# html seite in css boxmodell anzeigen



## darkmana (2. November 2007)

Hallo, bin voller newbie und find da absolut keinen tipp.

Habe per css ein boxmodell erstellt und nun möchte ich im mittleren feld zb. eine html seite anzeigen! Geht das überhaupt? schrift kein problem.

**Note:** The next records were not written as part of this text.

(* ===== verification/Discovery.v ===== *)
(** * The discovery protocol: the handler

    [protocols/discovery/src/state.rs], [addr.rs] and [lib.rs]. The address
    manager is an interface ([AddressManager], a trait of the crate), as are the
    Bloom filter of known addresses ([AddrKnown]) and the random choices
    ([Rng]); tokio's codec with its frame of 8 MiB is that of [DiscoveryMessages].
    Calls of the service's context are actions; time is in seconds
    and given with each event. The order in which a [HashMap] is iterated is that
    of stdpp's maps. *)
From S2P Require Import Prelude Text StdNet Multiaddr MultiaddrFacts Molecule MoleculeFacts SecioMessages PeerId AddrUtils DiscoveryMessages.

Definition VERSION : Z := 0.
Definition CHECK_INTERVAL : Z := 3.
Definition ANNOUNCE_THRESHOLD : nat := 10.
Definition MAX_ADDR_TO_SEND : nat := 1000.
Definition DISC_MAX_ADDRS : nat := 3.
Definition ANNOUNCE_INTERVAL : Z := 3600 * 24.

(** [addr.rs]. *)
Inductive Misbehavior :=
| DuplicateGetNodes
| DuplicateFirstNodes
| TooManyItems (announce : bool) (length : nat)
| TooManyAddresses (n : nat)
| InvalidData.
Inductive MisbehaveResult := Disconnect | Continue.

Definition is_disconnect (r : MisbehaveResult) : bool :=
  match r with Disconnect => true | Continue => false end.

(** The trait [AddressManager]. *)
Class AddressManager (C : Type) := {
  am_is_valid_addr : Multiaddr → C → bool;
  am_add_new_addr : nat → Multiaddr → C → C;
  am_add_new_addrs : nat → list Multiaddr → C → C;
  am_misbehave : nat → Misbehavior → C → MisbehaveResult * C;
  am_get_random : nat → C → list Multiaddr * C;
}.

(** [AddrKnown], a wrapper of a stable Bloom filter, which may forget. *)
Class AddrKnown (K : Type) := {
  ak_default : K;
  ak_insert : Multiaddr → K → K;
  ak_contains : Multiaddr → K → bool;
}.

(** [choose_multiple] and [shuffle] of the thread's generator. *)
Class Rng (R : Type) := {
  choose_multiple : nat → list Multiaddr → R → list Multiaddr * R;
  shuffle : list nat → R → list nat * R;
}.
Class RngLaws (R : Type) `{Rng R} : Prop := {
  choose_multiple_spec n l r l' r' :
    choose_multiple n l r = (l', r') → length l' = Nat.min n (length l) ∧ ∃ rest, l' ++ rest ≡ₚ l;
  shuffle_perm l r l' r' : shuffle l r = (l', r') → l' ≡ₚ l;
}.

Inductive RemoteAddress := RInit (addr : Multiaddr) | RListen (addr : Multiaddr).

Definition to_inner (r : RemoteAddress) : Multiaddr := match r with RInit a | RListen a => a end.

Record SessionState (K : Type) := mkSessionState {
  addr_known : K;
  remote_addr : RemoteAddress;
  last_announce : option Z;
  announce_multiaddrs : list Multiaddr;
  received_get_nodes : bool;
  received_nodes : bool;
}.
Arguments mkSessionState {K}.
Arguments addr_known {K}.
Arguments remote_addr {K}.
Arguments last_announce {K}.
Arguments announce_multiaddrs {K}.
Arguments received_get_nodes {K}.
Arguments received_nodes {K}.

(** Calls of the service's context. *)
Inductive DAction :=
| DSetNotify (interval token : Z)
| DDisconnect (session : nat)
| DSend (session : nat) (data : bytes).

(** [DiscoveryProtocol], with the thread's generator and the actions so far. *)
Record DiscoveryProtocol (C K R : Type) := mkDiscovery {
  sessions : gmap nat (SessionState K);
  dynamic_query_cycle : option Z;
  addr_mgr : C;
  check_interval : option Z;
  rng : R;
  d_actions : list DAction;
}.
Arguments mkDiscovery {C K R}.
Arguments sessions {C K R}.
Arguments dynamic_query_cycle {C K R}.
Arguments addr_mgr {C K R}.
Arguments check_interval {C K R}.
Arguments rng {C K R}.
Arguments d_actions {C K R}.

(** The fields of the session's context that the handler uses. *)
Record DSession := mkDSession { ds_id : nat; ds_address : Multiaddr; ds_outbound : bool }.

(** ** Checking a [Nodes] message *)

Definition verify_nodes_message (nodes : Nodes) : option Misbehavior :=
  let misbehavior :=
    if announce nodes then
      if bool_decide (ANNOUNCE_THRESHOLD < length (items nodes))%nat
      then Some (TooManyItems (announce nodes) (length (items nodes))) else None
    else if bool_decide (MAX_ADDR_TO_SEND < length (items nodes))%nat
      then Some (TooManyItems (announce nodes) (length (items nodes))) else None in
  match misbehavior with
  | Some m => Some m
  | None =>
      match list_find (λ item, (DISC_MAX_ADDRS < length (addresses item))%nat) (items nodes) with
      | Some (_, item) => Some (TooManyAddresses (length (addresses item)))
      | None => None
      end
  end.

Section handler.
Context `{!MolNumber, !AddrCodecs, !DelimCodec} {C K R : Type} `{!AddressManager C, !AddrKnown K, !Rng R}.
Abbreviation State := (SessionState K).
Abbreviation St := (DiscoveryProtocol C K R).
Abbreviation Disc A := (M St Empty_set A).

(** ** Accessors *)

Definition d_emit (a : DAction) : Disc unit :=
  modify (λ h, mkDiscovery (sessions h) (dynamic_query_cycle h) (addr_mgr h) (check_interval h) (rng h) (d_actions h ++ [a])).
Definition on_sessions (f : gmap nat State → gmap nat State) : Disc unit :=
  modify (λ h, mkDiscovery (f (sessions h)) (dynamic_query_cycle h) (addr_mgr h) (check_interval h) (rng h) (d_actions h)).
Definition put_state (id : nat) (s : State) : Disc unit := on_sessions <[id := s]>.
(** A call of the address manager. *)
Definition mgr {A} (f : C → A * C) : Disc A := λ h,
  let '(a, c) := f (addr_mgr h) in
  (Ok a, mkDiscovery (sessions h) (dynamic_query_cycle h) c (check_interval h) (rng h) (d_actions h)).
(** A random choice. *)
Definition random {A} (f : R → A * R) : Disc A := λ h,
  let '(a, r) := f (rng h) in
  (Ok a, mkDiscovery (sessions h) (dynamic_query_cycle h) (addr_mgr h) (check_interval h) r (d_actions h)).

(** [encode] and [send_message]. *)
Definition send (id : nat) (m : DiscoveryMessage) : Disc unit :=
  match encode m with
  | Ok msg => d_emit (DSend id msg)
  | _ => panic
  end.

Definition node_of (addr : Multiaddr) : Node := mkNode [addr].

Definition extend (addrs : list Multiaddr) (k : K) : K := foldl (λ k a, ak_insert a k) k addrs.

(** ** [state.rs] *)

(** The port of the first listen address that is a socket address. *)
Fixpoint first_port (listens : list Multiaddr) : Disc (option Z) :=
  match listens with
  | [] => mret None
  | address :: listens =>
      match multiaddr_to_socketaddr address with
      | Some (Ok (Some addr)) => mret (Some (port addr))
      | Some (Ok None) => first_port listens
      | _ => panic
      end
  end.

Definition session_state_new (session : DSession) (listens : list Multiaddr) : Disc State :=
  if ds_outbound session then
    port ← first_port listens;
    send (ds_id session) (GetNodes VERSION MAX_ADDR_TO_SEND port);;
    mret (mkSessionState (ak_insert (ds_address session) ak_default) (RListen (ds_address session)) None [] false false)
  else mret (mkSessionState ak_default (RInit (ds_address session)) None [] false false).

(** [now - time] is zero when [time] is later. *)
Definition check_timer (now interval : Z) (s : State) : option Multiaddr * State :=
  if match last_announce s with Some time => interval <? Z.max 0 (now - time) | None => true end then
    (match remote_addr s with RListen addr => Some addr | RInit _ => None end,
     mkSessionState (addr_known s) (remote_addr s) (Some now) (announce_multiaddrs s) (received_get_nodes s) (received_nodes s))
  else (None, s).

Definition send_messages (id : nat) (s : State) : Disc State :=
  match announce_multiaddrs s with
  | [] => mret s
  | addrs =>
      send id (NodesMsg (mkNodes true (node_of <$> addrs)));;
      mret (mkSessionState (addr_known s) (remote_addr s) (last_announce s) [] (received_get_nodes s) (received_nodes s))
  end.

Definition update_port (port : Z) (r : RemoteAddress) : Disc RemoteAddress :=
  match r with
  | RInit addr =>
      match iter addr with
      | Some (Ok ps) => mret (RListen (from_iter ((λ p, match p with Tcp _ => Tcp port | p => p end) <$> ps)))
      | _ => panic
      end
  | RListen _ => mret r
  end.

(** ** [lib.rs] *)

Definition discovery_new (addr_mgr : C) (query_cycle check_interval : option Z) (r : R) : St :=
  mkDiscovery ∅ query_cycle addr_mgr check_interval r [].

(** [init]; [set] is the result of [set_service_notify], which is expected. *)
Definition d_init (set : Res unit unit) : Disc unit :=
  i ← gets check_interval;
  d_emit (DSetNotify (default CHECK_INTERVAL i) 0);;
  match set with Ok _ => mret () | _ => panic end.

Definition d_connected (session : DSession) (listens : list Multiaddr) : Disc unit :=
  s ← session_state_new session listens;
  put_state (ds_id session) s.

Definition d_disconnected (id : nat) : Disc unit := on_sessions (delete id).

(** The closure [check]: whether the session is to be dropped. *)
Definition check (id : nat) (behavior : Misbehavior) : Disc bool :=
  r ← mgr (am_misbehave id behavior);
  when (is_disconnect r) (d_emit (DDisconnect id));;
  mret (is_disconnect r).

(** The listen port of a [GetNodes]: the new state, and the address for the manager. *)
Definition learn_port (id : nat) (listen_port : option Z) (s : State) : Disc State :=
  match listen_port with
  | None => mret s
  | Some port =>
      remote ← update_port port (remote_addr s);
      let s := mkSessionState (ak_insert (to_inner remote) (addr_known s)) remote (last_announce s)
        (announce_multiaddrs s) (received_get_nodes s) (received_nodes s) in
      match remote with
      | RListen addr => mgr (λ c, ((), am_add_new_addr id addr c))
      | RInit _ => mret ()
      end;;
      mret s
  end.

(** The branch of [received] for [GetNodes]. *)
Definition received_get (id : nat) (count : Z) (listen_port : option Z) : Disc unit :=
  o ← gets (λ h, sessions h !! id);
  match o with
  | None => mret ()
  | Some s =>
      stop ← (if received_get_nodes s then check id DuplicateGetNodes else mret false);
      if (stop : bool) then mret ()
      else
        let s := mkSessionState (addr_known s) (remote_addr s) (last_announce s) (announce_multiaddrs s) true (received_nodes s) in
        items ← mgr (am_get_random 2500);
        s ← learn_port id listen_port s;
        let max := Nat.max MAX_ADDR_TO_SEND (Z.to_nat count) in
        items ← (if bool_decide (max < length items)%nat then random (choose_multiple max items) else mret items);
        put_state id (mkSessionState (extend items (addr_known s)) (remote_addr s) (last_announce s)
          (announce_multiaddrs s) (received_get_nodes s) (received_nodes s));;
        send id (NodesMsg (mkNodes false (node_of <$> items)))
  end.

(** The branch of [received] for [Nodes]. *)
Definition received_nodes_msg (id : nat) (nodes : Nodes) : Disc unit :=
  stop ← match verify_nodes_message nodes with
         | Some misbehavior => check id misbehavior
         | None => mret false
         end;
  if (stop : bool) then mret ()
  else
    o ← gets (λ h, sessions h !! id);
    match o with
    | None => mret ()
    | Some s =>
        if negb (announce nodes) && received_nodes s then
          check id DuplicateFirstNodes;; mret ()
        else
          let addrs := items nodes ≫= addresses in
          put_state id (mkSessionState (extend addrs (addr_known s)) (remote_addr s) (last_announce s)
            (announce_multiaddrs s) (received_get_nodes s) (if negb (announce nodes) then true else received_nodes s));;
          mgr (λ c, ((), am_add_new_addrs id addrs c))
    end.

hier mal ein beispiel :http://www.thailovely.de/thai24/index.htm

im gelben feld soll eine Komplette Homepage seite zb.test.htm erscheinen.

Danke für Eure Hilfe!

Gruss
Stephan


----------



## Maik (2. November 2007)

Hi,

entweder verwendest du auf HTML-Basis einen iFrame, um darin das Dokument anzuzeigen, oder du verwendest, wenn vorhanden, eine serverseitige Scriptsprache wie beispielsweise PHP, um die Inhalte dynamisch in das DIV zu laden.


----------



## darkmana (2. November 2007)

danke für die schnelle antwort, meinst du so?zb.


```
<body>
<div id="inhalt">
<iframe src="www.thailovely.de" width="100%" height="100%" ></iframe>
</div>
```

t leider nicht bei mir was ist falsch?
per Php ist auch ne lösung hat jemant ein script dafür?

Gruss


----------



## Maik (2. November 2007)

Versuch es mal hiermit:


```
body{
height:100%;
margin:2%;
padding:0;
border:0;
background-color:#660000;
}
#inhalt {
width:50%;
height:100%;
background-color:#ffff00;
}
```

In den PHP-Tutorials findest du hierzu diverse Beispiele, Stichwort: "index.php?section=links".


----------